Answered by Elena Jankowitz
A: The sitting trot is challenging for everyone and there are numerous factors that can make it difficult to sit. The important point to remember is that the trot has a moment of suspension when none of the hooves are on the ground – this is of course a challenge to sit.
The most common problem, however, is that riders are unable to follow the horse’s hips at the trot. This leads them to grip with their thighs and as a consequence start to tip forward. If you suspect this may be the case for you, I would advise going to lunge lessons with a qualified coach who can properly assess the situation and can pinpoint where your problem actually lies.
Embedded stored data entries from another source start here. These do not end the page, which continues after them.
Lemma step_finds l s s' i r k : nothing_fails l = true -> kept_ok s -> cache_step compiles l s s' -> request_key r = Some k ->
  kept k s -> (exists c, calls s !! i = Some c /\ finds k r s c) -> exists c, calls s' !! i = Some c /\ finds k r s' c.
Proof using Hcompiler Hlimits BL ML PL.
  intros T O E K Kp (c & I & Fd). pose proof (ko_ok _ O) as O1.
  assert (Lk : loadable k (files s) -> loadable k (files s')) by (eapply step_keeps_loadable; eauto using nothing_fails_thread).
  assert (Old : calls s' !! i = Some c -> exists c, calls s' !! i = Some c /\ finds k r s' c).
  { intros J. exists c. split; [done|]. destruct Fd as [->|[[-> L1]|[o ->]]]; unfold finds; eauto. }
  destruct E as [l s b d s' d' B E|l s s' _ E]; [|apply Old; destruct E; done].
  destruct (decide (b = i)) as [->|N]; [|apply Old; cbn; now rewrite list_lookup_insert_ne].
  rewrite I in B. injection B as <-. exists d'. split.
  { cbn. apply list_lookup_insert_eq. eapply lookup_lt_Some. exact I. }
  unfold finds. cbn [files] in *.
  destruct Fd as [->|[[-> L1]|[o ->]]]; inversion E; subst; try done; eauto; try (assert (k0 = k) as -> by congruence).
  - congruence.
  - right. left. split; [done|]. destruct Kp as [Q|L1]; [|done]. apply pending_exists in Q as [o Q]. congruence.
  - destruct L1 as (c1 & o1 & C & Lf). congruence.
  - destruct L1 as (c1 & o1 & C & Lf). congruence.
Qed.

(** C11: What one call has returned no later call compiles.  Once a call with
    a key has returned an output the cache takes - with code, of both sizes at
    most 16 MiB, its counts in the limits a load checks - and while nothing
    fails, a call for the same key that has not looked yet never gets to the
    compiler: what it returns is an output the compiler gives for what it asks
    for, the very one the first call returned where the compiler has one for
    it - also when the writer finishes the file between the call's look at the
    queue and its [fopen].  And whenever the queue is empty, which is what a
    flush waits for, the key's file holds such an output. *)
Theorem returned_shader_is_found fs rs s1 s2 a b r r' o k :
  fs_ok fs -> honest compiles requests fs -> Forall (fun r => r ∈ requests) rs ->
  cache_run compiles nothing_fails (cache_start fs rs) s1 -> cache_run compiles nothing_fails s1 s2 ->
  calls s1 !! a = Some (Returned r (inr o)) -> request_key r = Some k -> storable o = true ->
  calls s1 !! b = Some (Wanted r') -> request_key r' = Some k ->
  (exists c, calls s2 !! b = Some c /\
     (c = Wanted r' \/ c = Missed r' \/
      exists o', c = Returned r' (inr o') /\ compiled_for compiles r' o' /\ (repeatable compiles r -> o' = o))) /\
  (drained s2 = true -> exists c o', read_file (files s2) (k_path k) = Some c /\ load_file k c = Some o' /\
     compiled_for compiles r o' /\ (repeatable compiles r -> o' = o)).
Proof.
  intros F Hn R R1 R2 A K S B K'. pose proof (run_kept_ok _ _ (start_kept_ok _ _ F Hn R) R1) as O1.
  pose proof (proj1 (Forall_lookup _ _) (ck_calls _ _ _ (ko_ok _ O1)) _ _ A) as [Rr Co].
  pose proof (proj1 (Forall_lookup _ _) (ck_calls _ _ _ (ko_ok _ O1)) _ _ B) as Rr'. cbn [call_ok] in Rr'.
  assert (G : kept_ok s2 /\ kept k s2 /\ exists c, calls s2 !! b = Some c /\ finds k r' s2 c).
  { induction R2 as [|l s s' s'' R2 IH L E].
    - split; [done|]. split; [eapply (ko_returned _ O1); eauto|]. exists (Wanted r'). split; [done|now left].
    - destruct IH as (O & Kp & Fd); [done..|]. split; [eapply step_kept_ok; eauto|].
      split; [eapply (step_keeps l s' s'' r k L (ko_ok _ O) (ko_in_place _ O) E K Kp)|]. eapply step_finds; eauto. }
  destruct G as (O2 & Kp & c & C & Fd). split.
  - exists c. split; [done|]. destruct Fd as [->|[[-> _]|[o' ->]]]; eauto. right. right. exists o'. split; [done|].
    pose proof (proj1 (Forall_lookup _ _) (ck_calls _ _ _ (ko_ok _ O2)) _ _ C) as [_ Co']. split; [done|]. intros U. apply U; [|done].
    now apply (compiled_for_same compiles requests Hfit Hapart r' r k).
  - unfold drained. intros Q. destruct Kp as [E|(c1 & o' & C1 & L1)]; [destruct (queue s2); [|done]; now apply Exists_nil in E|].
    exists c1, o'. pose proof (ck_honest _ _ _ (ko_ok _ O2) r k c1 o' Rr K C1 L1) as Co'. split; [done|]. split; [done|]. split; [done|]. intros U. now apply U.
Qed.

End Kept.

(** ** Flushing: the condition variables

    The threads again, with those that wait for the cache: the writer, asleep on
    [cache_queued] until a store signals it, and the callers of
    [ps5vk_shader_cache_flush], asleep on [cache_drained] until the writer's
    broadcast.  A thread sleeps until it is woken; a wakeup without a signal,
    which a condition variable allows, only has it test again and is left out. *)

(** A flush: about to test under the lock; asleep; returned. *)
Inductive flusher := Looking | Asleep | Back.
#[export] Instance flusher_dec : EqDecision flusher.
Proof. solve_decision. Defined.

Record program := Program { p_cache : cache; p_asleep : bool; p_flushers : list flusher }.

Section Program.
Context `{CT : CompilerTypes} `{B3 : Blake3} `{SM : ShaderMetadata} `{Proc : Process}.
Context (compiles : request -> Z + shader_output -> Prop).

(** One turn of a flush's loop: its test, and its wait or its return. *)
Definition flush_look (s : cache) : flusher := if drained s then Back else Asleep.

(** [pthread_cond_broadcast] of [cache_drained]. *)
Definition broadcast (f : flusher) : flusher := match f with Asleep => Looking | _ => f end.

(** Whether a call's step queued a file, which signals [cache_queued]. *)
Definition queued (s s' : cache) : bool := (length (queue s) <? length (queue s'))%nat.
You want to have your lunge lessons on a safe horse so that your stirrups can be taken away and your coach can check your strength and suppleness as a rider.
Pilates and yoga can also be really beneficial, especially once you are aware which areas you need to pay attention to in order to improve your overall strength and suppleness. There are two great exercises that you can do on the ground to help you with the sitting trot:
- The swing exercise: For this exercise you need to find a proper set of swings. Sit on the swing and lift both of your feet off the ground. Your goal is to try and make the swing move using just your body without pumping your legs. The muscles that you will need to engage to make the swing move forward and back are the same ones you will need to engage in order to sit the trot.
- The chair exercise: For this exercise you will need to sit on the edge of a four-legged chair with your feet flat on the ground. Your feet should be spread the same width apart as your hips. You then need to push your hips forward to get the chair to tip onto its front legs. To achieve this you will need to engage your sitting trot muscles.